NLRP3 Activation With Bisphosphonate Use and the Risk of Incident Age-Related Macular Degeneration.

Abstract

Purpose: To determine whether bisphosphonate use increases the risk of age-related macular degeneration (AMD), thereby providing evidence for the involvement of the NLRP3 inflammasome in AMD pathogenesis.

Methods: Retrospective cohort study among US veterans who had undergone dual-energy x-ray absorptiometry (DEXA) scans. Time-dependent Cox models were used to assess the association between cumulative bisphosphonate exposure and AMD incidence. Propensity score matching was applied to balance characteristics between bisphosphonate users and nonusers.
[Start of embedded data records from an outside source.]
Lemma timer_create_good st ty e i tsk act a clock ans :
  inv st -> guard st (C_create ty e i tsk act a clock ans) = true -> step_good st (C_create ty e i tsk act a clock ans).
Proof.
  intros Hi Hg. pose proof (step_unfreed _ _ Hg) as Hf. unfold guard in Hg. rewrite Hf in Hg. cbn [negb andb] in Hg.
  apply andb_true_iff in Hg as [[[[[[[Hd Htsk]%andb_true_iff Hact]%andb_true_iff Harg]%andb_true_iff Hclk]%andb_true_iff Hnew]%andb_true_iff
    Hmem]%andb_true_iff Hcount].
  unfold step_good, step. rewrite Hf. unfold isc__timer_create. rewrite Htsk, Hact. cbn [require obind].
  set (e1 := default isc_time_epoch e) in *. set (i1 := default isc_interval_zero i) in *.
  rewrite (check_arguments_ok ty e1 i1 Harg). cbn [obind].
  destruct (current_time_ok _ _ _ Hclk) as (now & -> & Hn & Hnow). cbn [obind].
  assert (forall r o, shown (store st) o (store st) ->
    exists st' o', (let* (_, s, o1) := Done (r : isc_result_t, st, o) in Done (s, o1)) = Done (st', o') /\ inv st' /\ shown (store st) o' (store st') /\
      (modest st (C_create ty e i tsk act a clock ans) = true -> all_lively (store st) -> all_lively (store st'))) as Hstay.
  { intros r o Ho. by do 2 eexists. }
  destruct (new_timer ans) as [t|]; [|by apply Hstay, shown_same, same_timers_refl].
  apply andb_true_iff in Hnew as [Hpos%Z.ltb_lt Hfresh%bool_decide_eq_true].
  assert (interval_okb i1 = true) as Hiv by (unfold arguments_ok in Harg; by apply andb_true_iff in Harg as [[_ ?]%andb_true_iff _]).
  destruct (new_idle_spec ty now i1 isc_time_settoepoch Hn Hiv eq_refl) as (r & idl & -> & Hidl & Hr1). cbn [obind].
  destruct (bool_decide_reflect (r = ISC_R_SUCCESS)) as [->|Hr]; cbn [negb]; [|by apply Hstay, shown_same, same_timers_refl].
  destruct (mutex_ok ans); cbn [negb]; [|by apply Hstay, shown_attached].
  set (T := mkTimer 1 idl ty e1 i1 tsk act a (garbage ans)).
  pose proof (arguments_timer ty e1 i1 idl 1 tsk act a (garbage ans) Harg Hidl : timer_ok T) as Hok.
  assert (modest st (C_create ty e i tsk act a clock ans) = true -> lively T) as Hl.
  { intros [Htick Hm]%andb_true_iff. fold i1 in Htick, Hm. apply arguments_lively; [done|done|]. intros Hty Hq.
    rewrite bool_decide_eq_false_2 in Hm by (by rewrite Hty). cbn [orb] in Hm.
    destruct (clock_says_more _ _ now (Hnow ltac:(by rewrite Hty)) Hm) as [Hp Hc%negb_true_iff].
    destruct (_ && _); [done|]. by apply Hr1. }
  apply negb_true_iff in Hd. apply Z.ltb_lt in Hcount.
  pose proof (created_base st t T Hi Hd Hfresh Hpos Hok eq_refl Hcount) as B1.
  pose proof (created_calm st t T Hi Hfresh) as C1. pose proof (created_active st t T Hi) as A1.
  pose proof (new_lookup st t T) as E1. set (st1 := put_index t 0 (put t T st)) in *.
  destruct (bool_decide_reflect (ty = isc_timertype_inactive)) as [Hty|Hty]; cbn [negb].
  - cbn [obind]. rewrite bool_decide_eq_true_2 by done. cbn [obind]. do 2 eexists. split; [reflexivity|].
    destruct (linked_inv st t T Hfresh st1) as [Hinv Hsh]; try done; [|apply same_timers_refl|
      split_and!; [done|done|intros Hm Hall; apply lively_insert; auto] ].
    intros x X Hx HX. destruct (decide (x = t)) as [->|Hne]; [|by apply (A1 x X)].
    by apply (new_unscheduled st t Hi Hfresh) in Hx.
  - destruct (schedule_keeps _ _ st1 t T now (heap_mem ans) B1 E1 C1 A1 Hty Hn Hmem)
      as (r & st2 & -> & B2 & A2 & C2 & F2 & Hs & Ho & Hfail). cbn [obind].
    destruct (bool_decide_reflect (r = ISC_R_SUCCESS)) as [->|Hr]; cbn [obind]; do 2 eexists; (split; [reflexivity|]).
    + destruct (linked_inv st t T Hfresh st2) as [Hinv Hsh]; [done..|]. split_and!; [done|done|].
      intros Hm Hall. apply (lively_same _ _ Hs), lively_insert; auto.
    + destruct (Hfail Hr) as [Hh Ht].
      destruct (unmade_inv st t T Hi Hfresh st2 (b_queued _ _ _ B2) F2 Ho Hh Ht) as [Hinv Hst].
      rewrite Hst. split_and!; [done|apply shown_attached|done].
Qed.

(** ** [destroy] *)

Lemma timer_destroy_good st t : inv st -> guard st (C_destroy t) = true -> step_good st (C_destroy t).
Proof.
  intros Hi Hg. pose proof (step_unfreed _ _ Hg) as Hf. unfold guard in Hg. rewrite Hf in Hg. cbn [negb andb] in Hg.
  apply bool_decide_eq_true in Hg. destruct Hi as [B A C]. pose proof B as [B1 [N3 B3] [N4 B4] B5 B6 B7 B8].
  apply B4 in Hg as (T & E & Hr). unfold step_good, step. rewrite Hf.
  set (D' := filter (fun x => x <> t) (dying st)). set (st0 := set_dying D' st).
  assert (base (timers (manager st)) (dying st) st0) as B0 by (by constructor).
  destruct (deschedule_keeps _ _ st0 t T B0 E C) as (st1 & E1 & Bd & Ad & Cd & (F1 & F2 & F3 & F4 & F5) & Hs & Hsch).
  { intros x X _. apply A. }
  unfold destroy, get. change (store st0) with (store st). rewrite E. cbn [obind]. rewrite E1. cbn [obind].
  change (store st0) with (store st) in Hs. change (timers (manager st0)) with (timers (manager st)) in F2.
  rewrite F2, bool_decide_eq_true_2 by (apply B3; by eexists). cbn [negb]. do 2 eexists. split; [reflexivity|].
  set (L' := filter (fun x => x <> t) (timers (manager st))). set (st' := set_store _ _).
  assert (store st' = delete t (store st)) as Hst by (cbn; by rewrite Hs). split_and!.
  - constructor.
    + change (timers (manager st')) with L'. change (dying st') with (dying st1). rewrite F4. change (dying st0) with D'.
      constructor.
      * apply (queue_del (b_queued _ _ _ Bd)). intros Hx. by apply Hsch in Hx as [_ ?].
      * split; [by apply NoDup_filter|]. intros x. unfold L'. rewrite list_elem_of_filter, B3, Hst.
        destruct (decide (x = t)) as [->|Hne]; [rewrite lookup_delete_eq; split; [by intros [? _]|by intros [? ?]]|].
        rewrite lookup_delete_ne by done. split; [by intros [_ ?]|done].
      * split; [by apply NoDup_filter|]. intros x. unfold D'. rewrite list_elem_of_filter, B4, Hst.
        destruct (decide (x = t)) as [->|Hne]; [rewrite lookup_delete_eq; split; [by intros [? _]|by intros (? & ? & _)]|].
        rewrite lookup_delete_ne by done. split; [by intros [_ ?]|done].
      * intros x X HX. rewrite Hst in HX. apply lookup_delete_Some in HX as [_ HX]. by apply (B5 x).
      * apply (b_due _ _ _ Bd).
      * intros Hx. destruct (b_done _ _ _ Bd Hx) as [He Ht]. split; [|exact Ht]. rewrite Hst, <- Hs, He. apply delete_empty.
      * apply (b_exit _ _ _ Bd).
    + intros x X Hx HX. rewrite Hst in HX. apply lookup_delete_Some in HX as [_ HX]. apply Hsch in Hx as [Hx _]. by apply (A x).
    + apply (calm_mono st1); [done|by left|done|]. intros x X _ HX. rewrite Hst in HX.
      apply lookup_delete_Some in HX as [_ HX]. exists X. by rewrite Hs.
  - rewrite Hst. intros m Hm. pose proof (Hm t) as Ht. rewrite E in Ht. cbn [scan]. rewrite bool_decide_eq_true_2 by done.
    rewrite lookup_insert_eq. eexists. split; [reflexivity|]. intros x. destruct (decide (x = t)) as [->|Hne].
    + by rewrite !lookup_delete_eq.
    + rewrite !lookup_delete_ne by done. by rewrite lookup_insert_ne.
  - rewrite Hst. intros _. apply lively_delete.
Qed.

(** ** The manager *)

Lemma timer_thread_good st pc : inv st -> (pc = R_ready \/ pc = R_exit /\ done (manager st) = true) -> inv (set_thread pc st).
Proof.
  intros [[B1 B3 B4 B5 B6 B7 B8] A C] Hpc. constructor; [constructor|done|]; try done.
  - intros Hd. split; [by apply B7|]. destruct Hpc as [->|[-> _]]; auto.
  - cbn. destruct Hpc as [->|[-> ?]]; done.
  - unfold calm. by destruct Hpc as [->|[-> _]].
Qed.

Lemma timer_poke_good st : inv st -> guard st C_poke = true -> step_good st C_poke.
Proof.
  intros Hi Hg. pose proof (step_unfreed _ _ Hg) as Hf. unfold step_good, step. rewrite Hf. do 2 eexists. split; [reflexivity|].
  unfold isc__timermgr_poke, SIGNAL. destruct (thread st); (split_and!; [|apply shown_same, same_timers_refl|done]); try done;
    apply timer_thread_good; auto.
Qed.

Lemma timer_wakes_good st : inv st -> guard st R_wakes = true -> step_good st R_wakes.
Proof.
  intros Hi Hg. pose proof (step_unfreed _ _ Hg) as Hf. unfold step_good, step. rewrite Hf. do 2 eexists. split; [reflexivity|].
  split_and!; [apply timer_thread_good; auto|apply shown_same, same_timers_refl|done].
Qed.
A secondary analysis examined the impact of NLRP3 inhibitors (fluoxetine and fluvoxamine) on AMD risk among bisphosphonate users.

Results: After propensity score matching, each additional year of bisphosphonate use was associated with a 4.7% increased hazard of AMD (hazard ratio [HR], 1.047; 95% confidence interval [CI], 1.020-1.074). In the secondary analysis, fluoxetine or fluvoxamine use among bisphosphonate users was linked to a reduced hazard of incident AMD (HR, 0.814; 95% CI, 0.676-0.98) in the matched sample.

Conclusions: Bisphosphonate use increases AMD risk, while NLRP3 inhibitors mitigate this effect. These findings support the hypothesis that the NLRP3 inflammasome is involved in AMD pathogenesis and represents a potential therapeutic target.